Problem
Starting at the line with "destruct (Rlt_dec 0 x) as [Hx | Hx];" and going on through the line with "unchanged. *)", reproduce each line in the records below exactly and nothing more.

┌─ Data for processing

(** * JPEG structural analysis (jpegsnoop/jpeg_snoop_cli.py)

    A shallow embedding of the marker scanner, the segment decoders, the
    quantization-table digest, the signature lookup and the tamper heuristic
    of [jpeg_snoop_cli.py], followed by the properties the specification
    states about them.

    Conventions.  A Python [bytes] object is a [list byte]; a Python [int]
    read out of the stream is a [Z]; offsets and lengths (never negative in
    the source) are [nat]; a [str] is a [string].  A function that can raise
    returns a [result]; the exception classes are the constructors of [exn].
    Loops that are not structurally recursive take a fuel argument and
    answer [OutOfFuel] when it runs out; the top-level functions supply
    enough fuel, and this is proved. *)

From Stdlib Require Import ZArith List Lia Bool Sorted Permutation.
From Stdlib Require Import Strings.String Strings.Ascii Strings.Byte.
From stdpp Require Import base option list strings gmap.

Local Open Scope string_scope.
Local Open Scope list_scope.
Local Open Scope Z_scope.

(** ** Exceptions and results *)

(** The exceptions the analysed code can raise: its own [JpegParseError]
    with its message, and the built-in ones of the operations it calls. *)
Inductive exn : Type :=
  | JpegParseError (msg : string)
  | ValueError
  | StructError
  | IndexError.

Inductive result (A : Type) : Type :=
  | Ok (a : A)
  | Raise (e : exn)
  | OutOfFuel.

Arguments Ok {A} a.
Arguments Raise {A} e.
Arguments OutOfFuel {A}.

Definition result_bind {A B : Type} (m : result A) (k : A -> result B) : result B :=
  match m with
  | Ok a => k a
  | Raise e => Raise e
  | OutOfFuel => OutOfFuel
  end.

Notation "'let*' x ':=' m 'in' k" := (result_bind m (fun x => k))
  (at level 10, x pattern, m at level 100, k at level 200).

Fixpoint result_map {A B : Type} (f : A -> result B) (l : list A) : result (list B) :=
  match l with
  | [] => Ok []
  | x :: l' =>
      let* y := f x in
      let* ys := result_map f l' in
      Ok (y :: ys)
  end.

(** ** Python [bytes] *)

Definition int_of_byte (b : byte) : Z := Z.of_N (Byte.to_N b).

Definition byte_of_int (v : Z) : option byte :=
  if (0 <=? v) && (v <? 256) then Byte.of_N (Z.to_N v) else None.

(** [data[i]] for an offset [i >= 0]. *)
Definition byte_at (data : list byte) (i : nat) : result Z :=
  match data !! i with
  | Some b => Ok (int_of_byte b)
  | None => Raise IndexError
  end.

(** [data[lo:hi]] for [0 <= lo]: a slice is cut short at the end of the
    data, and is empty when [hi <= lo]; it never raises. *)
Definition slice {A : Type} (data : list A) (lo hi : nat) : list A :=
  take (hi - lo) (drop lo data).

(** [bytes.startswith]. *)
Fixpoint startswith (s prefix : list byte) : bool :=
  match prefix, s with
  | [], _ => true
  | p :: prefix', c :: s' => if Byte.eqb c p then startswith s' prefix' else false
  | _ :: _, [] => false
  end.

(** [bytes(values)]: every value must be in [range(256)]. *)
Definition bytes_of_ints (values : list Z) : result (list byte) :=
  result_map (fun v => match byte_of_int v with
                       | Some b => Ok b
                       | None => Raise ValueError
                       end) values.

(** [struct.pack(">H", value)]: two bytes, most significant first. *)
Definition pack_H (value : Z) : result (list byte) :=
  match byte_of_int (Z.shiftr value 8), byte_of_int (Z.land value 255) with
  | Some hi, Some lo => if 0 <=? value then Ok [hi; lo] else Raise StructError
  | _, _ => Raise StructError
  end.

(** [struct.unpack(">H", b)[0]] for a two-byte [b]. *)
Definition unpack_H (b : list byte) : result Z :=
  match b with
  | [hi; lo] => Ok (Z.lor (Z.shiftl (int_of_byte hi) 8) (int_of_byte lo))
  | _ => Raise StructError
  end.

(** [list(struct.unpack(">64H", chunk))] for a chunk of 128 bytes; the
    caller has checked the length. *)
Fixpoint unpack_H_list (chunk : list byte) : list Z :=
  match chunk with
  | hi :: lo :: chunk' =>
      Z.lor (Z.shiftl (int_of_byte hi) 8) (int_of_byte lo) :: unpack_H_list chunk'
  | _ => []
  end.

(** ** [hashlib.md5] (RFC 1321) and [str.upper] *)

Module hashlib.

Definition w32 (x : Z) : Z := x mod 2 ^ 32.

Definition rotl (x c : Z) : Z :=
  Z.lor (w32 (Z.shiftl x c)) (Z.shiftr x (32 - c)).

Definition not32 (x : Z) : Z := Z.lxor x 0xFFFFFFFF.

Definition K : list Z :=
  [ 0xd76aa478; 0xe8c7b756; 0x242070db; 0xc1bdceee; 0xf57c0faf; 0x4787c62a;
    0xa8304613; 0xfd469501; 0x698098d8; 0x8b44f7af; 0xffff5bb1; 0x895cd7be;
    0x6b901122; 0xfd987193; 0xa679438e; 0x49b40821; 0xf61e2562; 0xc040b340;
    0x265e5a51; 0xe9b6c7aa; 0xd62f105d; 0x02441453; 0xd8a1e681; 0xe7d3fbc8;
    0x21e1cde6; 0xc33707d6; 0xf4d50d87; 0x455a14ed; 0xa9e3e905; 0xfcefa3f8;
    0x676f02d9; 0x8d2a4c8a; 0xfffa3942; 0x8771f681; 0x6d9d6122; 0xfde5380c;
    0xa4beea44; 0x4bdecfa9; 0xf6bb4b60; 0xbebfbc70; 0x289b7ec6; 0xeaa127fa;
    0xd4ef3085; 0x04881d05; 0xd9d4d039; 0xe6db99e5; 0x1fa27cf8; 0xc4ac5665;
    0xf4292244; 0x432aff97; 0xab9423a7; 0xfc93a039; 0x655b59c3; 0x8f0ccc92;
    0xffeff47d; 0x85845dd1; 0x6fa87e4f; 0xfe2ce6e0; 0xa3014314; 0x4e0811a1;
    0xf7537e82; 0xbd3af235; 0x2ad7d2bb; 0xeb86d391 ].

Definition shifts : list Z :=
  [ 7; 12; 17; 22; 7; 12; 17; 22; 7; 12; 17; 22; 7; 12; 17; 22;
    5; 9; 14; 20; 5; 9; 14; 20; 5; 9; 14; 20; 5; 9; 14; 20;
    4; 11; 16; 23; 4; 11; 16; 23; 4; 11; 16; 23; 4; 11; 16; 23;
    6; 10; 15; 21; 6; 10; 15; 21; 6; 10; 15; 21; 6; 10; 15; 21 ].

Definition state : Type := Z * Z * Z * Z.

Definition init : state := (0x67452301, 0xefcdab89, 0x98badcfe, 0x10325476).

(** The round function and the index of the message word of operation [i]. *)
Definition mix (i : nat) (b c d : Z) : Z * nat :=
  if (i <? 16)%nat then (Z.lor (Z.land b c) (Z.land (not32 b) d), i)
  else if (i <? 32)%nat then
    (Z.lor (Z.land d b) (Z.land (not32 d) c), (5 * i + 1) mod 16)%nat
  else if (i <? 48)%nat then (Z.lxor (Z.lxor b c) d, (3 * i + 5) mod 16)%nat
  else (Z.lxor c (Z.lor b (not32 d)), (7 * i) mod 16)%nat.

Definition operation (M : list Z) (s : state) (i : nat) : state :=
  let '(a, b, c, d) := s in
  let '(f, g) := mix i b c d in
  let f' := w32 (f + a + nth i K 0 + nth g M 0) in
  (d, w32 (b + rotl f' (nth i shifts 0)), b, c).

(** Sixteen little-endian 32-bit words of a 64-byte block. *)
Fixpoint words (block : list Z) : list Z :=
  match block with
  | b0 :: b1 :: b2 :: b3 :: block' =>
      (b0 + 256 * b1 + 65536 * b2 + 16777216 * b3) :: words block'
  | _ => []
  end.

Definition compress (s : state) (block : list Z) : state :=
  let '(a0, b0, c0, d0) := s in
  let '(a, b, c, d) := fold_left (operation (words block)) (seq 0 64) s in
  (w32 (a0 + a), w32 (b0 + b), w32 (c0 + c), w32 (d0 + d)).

└─
┌─ Data for processing

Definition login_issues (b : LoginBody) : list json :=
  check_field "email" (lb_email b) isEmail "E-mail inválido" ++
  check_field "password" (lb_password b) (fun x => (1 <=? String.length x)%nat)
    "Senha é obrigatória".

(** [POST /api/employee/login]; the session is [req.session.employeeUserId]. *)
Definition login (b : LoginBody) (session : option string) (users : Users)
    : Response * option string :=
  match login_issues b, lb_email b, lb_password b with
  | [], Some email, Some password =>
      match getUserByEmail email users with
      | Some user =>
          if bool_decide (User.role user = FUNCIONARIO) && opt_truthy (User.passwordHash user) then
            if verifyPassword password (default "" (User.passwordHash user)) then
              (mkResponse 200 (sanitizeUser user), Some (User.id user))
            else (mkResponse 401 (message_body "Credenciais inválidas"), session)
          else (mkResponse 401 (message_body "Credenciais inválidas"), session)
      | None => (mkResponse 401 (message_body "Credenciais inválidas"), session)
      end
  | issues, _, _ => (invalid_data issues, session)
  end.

└─
┌─ Data for processing

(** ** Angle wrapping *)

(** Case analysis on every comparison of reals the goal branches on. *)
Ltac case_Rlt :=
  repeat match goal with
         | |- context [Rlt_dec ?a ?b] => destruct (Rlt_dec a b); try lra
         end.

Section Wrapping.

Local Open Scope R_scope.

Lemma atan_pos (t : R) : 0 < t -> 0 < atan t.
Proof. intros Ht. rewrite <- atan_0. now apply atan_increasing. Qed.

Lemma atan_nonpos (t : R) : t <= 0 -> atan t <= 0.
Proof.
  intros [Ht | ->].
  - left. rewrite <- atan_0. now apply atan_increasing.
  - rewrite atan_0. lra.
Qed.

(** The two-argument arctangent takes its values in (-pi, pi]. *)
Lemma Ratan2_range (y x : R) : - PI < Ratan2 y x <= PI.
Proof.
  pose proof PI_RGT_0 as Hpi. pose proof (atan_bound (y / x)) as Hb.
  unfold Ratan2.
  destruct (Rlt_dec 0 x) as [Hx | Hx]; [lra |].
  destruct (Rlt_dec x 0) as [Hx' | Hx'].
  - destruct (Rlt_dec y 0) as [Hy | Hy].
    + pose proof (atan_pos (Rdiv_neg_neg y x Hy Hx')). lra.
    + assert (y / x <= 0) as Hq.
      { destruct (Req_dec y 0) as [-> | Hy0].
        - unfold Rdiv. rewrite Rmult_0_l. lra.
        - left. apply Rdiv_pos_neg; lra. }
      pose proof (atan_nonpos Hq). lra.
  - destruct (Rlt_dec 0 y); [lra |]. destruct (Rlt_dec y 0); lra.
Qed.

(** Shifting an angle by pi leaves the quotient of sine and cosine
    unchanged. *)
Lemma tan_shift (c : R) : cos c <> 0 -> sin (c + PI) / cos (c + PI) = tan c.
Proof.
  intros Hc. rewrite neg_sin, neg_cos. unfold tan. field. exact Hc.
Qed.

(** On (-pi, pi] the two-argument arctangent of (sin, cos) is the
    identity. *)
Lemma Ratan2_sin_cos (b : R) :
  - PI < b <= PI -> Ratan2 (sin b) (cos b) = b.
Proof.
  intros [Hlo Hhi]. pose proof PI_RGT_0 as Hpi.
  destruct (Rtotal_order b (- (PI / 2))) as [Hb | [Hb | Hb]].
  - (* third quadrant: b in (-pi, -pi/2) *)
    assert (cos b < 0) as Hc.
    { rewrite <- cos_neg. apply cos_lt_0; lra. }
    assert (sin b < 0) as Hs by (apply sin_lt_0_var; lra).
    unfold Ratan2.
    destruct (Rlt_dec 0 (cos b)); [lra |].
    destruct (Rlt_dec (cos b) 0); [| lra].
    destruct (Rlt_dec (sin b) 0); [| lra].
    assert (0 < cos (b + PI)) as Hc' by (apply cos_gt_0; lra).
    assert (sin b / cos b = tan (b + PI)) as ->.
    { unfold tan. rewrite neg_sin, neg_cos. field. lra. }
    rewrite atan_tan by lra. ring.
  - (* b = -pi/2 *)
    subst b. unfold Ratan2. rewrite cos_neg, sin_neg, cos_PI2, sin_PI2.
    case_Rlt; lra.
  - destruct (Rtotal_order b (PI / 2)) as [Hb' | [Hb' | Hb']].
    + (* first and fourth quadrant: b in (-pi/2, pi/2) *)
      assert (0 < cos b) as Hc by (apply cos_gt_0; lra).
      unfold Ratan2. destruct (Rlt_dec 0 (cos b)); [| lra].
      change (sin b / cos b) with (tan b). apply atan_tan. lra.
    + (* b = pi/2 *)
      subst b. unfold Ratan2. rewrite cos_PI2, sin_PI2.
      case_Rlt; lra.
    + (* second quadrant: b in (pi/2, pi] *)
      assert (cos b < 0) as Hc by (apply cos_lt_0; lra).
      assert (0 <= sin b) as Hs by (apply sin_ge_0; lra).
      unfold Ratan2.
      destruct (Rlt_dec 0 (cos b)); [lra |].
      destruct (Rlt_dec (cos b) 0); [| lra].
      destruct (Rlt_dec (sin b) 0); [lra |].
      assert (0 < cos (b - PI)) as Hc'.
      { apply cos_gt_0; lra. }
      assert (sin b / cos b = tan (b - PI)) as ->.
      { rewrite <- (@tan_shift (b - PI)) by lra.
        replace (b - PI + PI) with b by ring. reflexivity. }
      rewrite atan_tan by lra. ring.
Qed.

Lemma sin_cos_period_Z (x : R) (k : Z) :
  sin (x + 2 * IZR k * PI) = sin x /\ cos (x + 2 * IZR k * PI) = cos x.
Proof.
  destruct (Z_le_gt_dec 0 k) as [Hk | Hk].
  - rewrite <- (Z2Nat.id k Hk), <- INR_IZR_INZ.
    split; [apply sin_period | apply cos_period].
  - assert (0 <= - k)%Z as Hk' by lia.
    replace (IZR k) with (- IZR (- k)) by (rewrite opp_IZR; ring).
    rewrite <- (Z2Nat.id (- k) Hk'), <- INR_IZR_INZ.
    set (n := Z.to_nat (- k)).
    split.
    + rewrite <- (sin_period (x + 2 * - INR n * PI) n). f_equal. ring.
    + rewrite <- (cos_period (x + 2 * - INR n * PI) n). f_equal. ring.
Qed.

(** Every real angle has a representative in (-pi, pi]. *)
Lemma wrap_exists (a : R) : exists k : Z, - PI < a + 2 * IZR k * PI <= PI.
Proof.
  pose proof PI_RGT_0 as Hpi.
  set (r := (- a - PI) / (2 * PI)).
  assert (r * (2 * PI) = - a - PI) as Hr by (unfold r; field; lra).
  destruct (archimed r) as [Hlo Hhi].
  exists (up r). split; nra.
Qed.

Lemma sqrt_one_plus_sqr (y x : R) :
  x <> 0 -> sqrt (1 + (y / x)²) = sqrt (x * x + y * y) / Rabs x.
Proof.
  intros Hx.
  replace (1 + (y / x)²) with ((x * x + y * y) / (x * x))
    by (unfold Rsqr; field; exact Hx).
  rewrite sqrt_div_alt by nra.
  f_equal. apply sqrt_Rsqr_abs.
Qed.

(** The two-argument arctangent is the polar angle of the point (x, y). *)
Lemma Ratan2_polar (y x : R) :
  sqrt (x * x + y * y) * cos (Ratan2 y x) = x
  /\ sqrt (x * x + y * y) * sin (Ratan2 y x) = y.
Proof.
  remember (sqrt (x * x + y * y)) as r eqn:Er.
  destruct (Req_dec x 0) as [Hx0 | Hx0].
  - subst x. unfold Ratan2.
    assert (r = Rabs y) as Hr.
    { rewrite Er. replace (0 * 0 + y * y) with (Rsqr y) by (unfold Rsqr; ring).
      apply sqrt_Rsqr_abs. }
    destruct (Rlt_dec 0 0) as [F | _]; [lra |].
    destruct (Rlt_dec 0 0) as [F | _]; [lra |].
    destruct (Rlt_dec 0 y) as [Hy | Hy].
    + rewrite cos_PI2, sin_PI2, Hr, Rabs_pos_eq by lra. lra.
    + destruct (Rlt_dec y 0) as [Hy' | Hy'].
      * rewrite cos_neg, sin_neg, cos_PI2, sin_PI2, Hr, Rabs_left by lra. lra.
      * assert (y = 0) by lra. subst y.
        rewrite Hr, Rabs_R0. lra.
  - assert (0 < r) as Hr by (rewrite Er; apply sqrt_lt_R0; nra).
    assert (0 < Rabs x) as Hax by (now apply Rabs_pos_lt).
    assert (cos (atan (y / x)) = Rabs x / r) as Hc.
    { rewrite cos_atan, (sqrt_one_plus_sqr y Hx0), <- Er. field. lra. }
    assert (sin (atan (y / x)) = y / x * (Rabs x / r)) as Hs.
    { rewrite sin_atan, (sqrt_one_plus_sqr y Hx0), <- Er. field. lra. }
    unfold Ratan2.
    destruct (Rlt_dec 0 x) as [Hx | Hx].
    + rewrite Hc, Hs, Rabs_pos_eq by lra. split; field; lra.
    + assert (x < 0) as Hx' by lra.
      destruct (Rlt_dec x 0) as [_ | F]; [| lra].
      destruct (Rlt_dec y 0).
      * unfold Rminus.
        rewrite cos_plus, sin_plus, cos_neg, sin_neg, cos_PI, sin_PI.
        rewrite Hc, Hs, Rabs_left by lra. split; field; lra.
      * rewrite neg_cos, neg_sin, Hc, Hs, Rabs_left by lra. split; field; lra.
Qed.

└─

Result of the task
  destruct (Rlt_dec 0 x) as [Hx | Hx]; [lra |].
  destruct (Rlt_dec x 0) as [Hx' | Hx'].
  - destruct (Rlt_dec y 0) as [Hy | Hy].
    + pose proof (atan_pos (Rdiv_neg_neg y x Hy Hx')). lra.
    + assert (y / x <= 0) as Hq.
      { destruct (Req_dec y 0) as [-> | Hy0].
        - unfold Rdiv. rewrite Rmult_0_l. lra.
        - left. apply Rdiv_pos_neg; lra. }
      pose proof (atan_nonpos Hq). lra.
  - destruct (Rlt_dec 0 y); [lra |]. destruct (Rlt_dec y 0); lra.
Qed.

(** Shifting an angle by pi leaves the quotient of sine and cosine
    unchanged. *)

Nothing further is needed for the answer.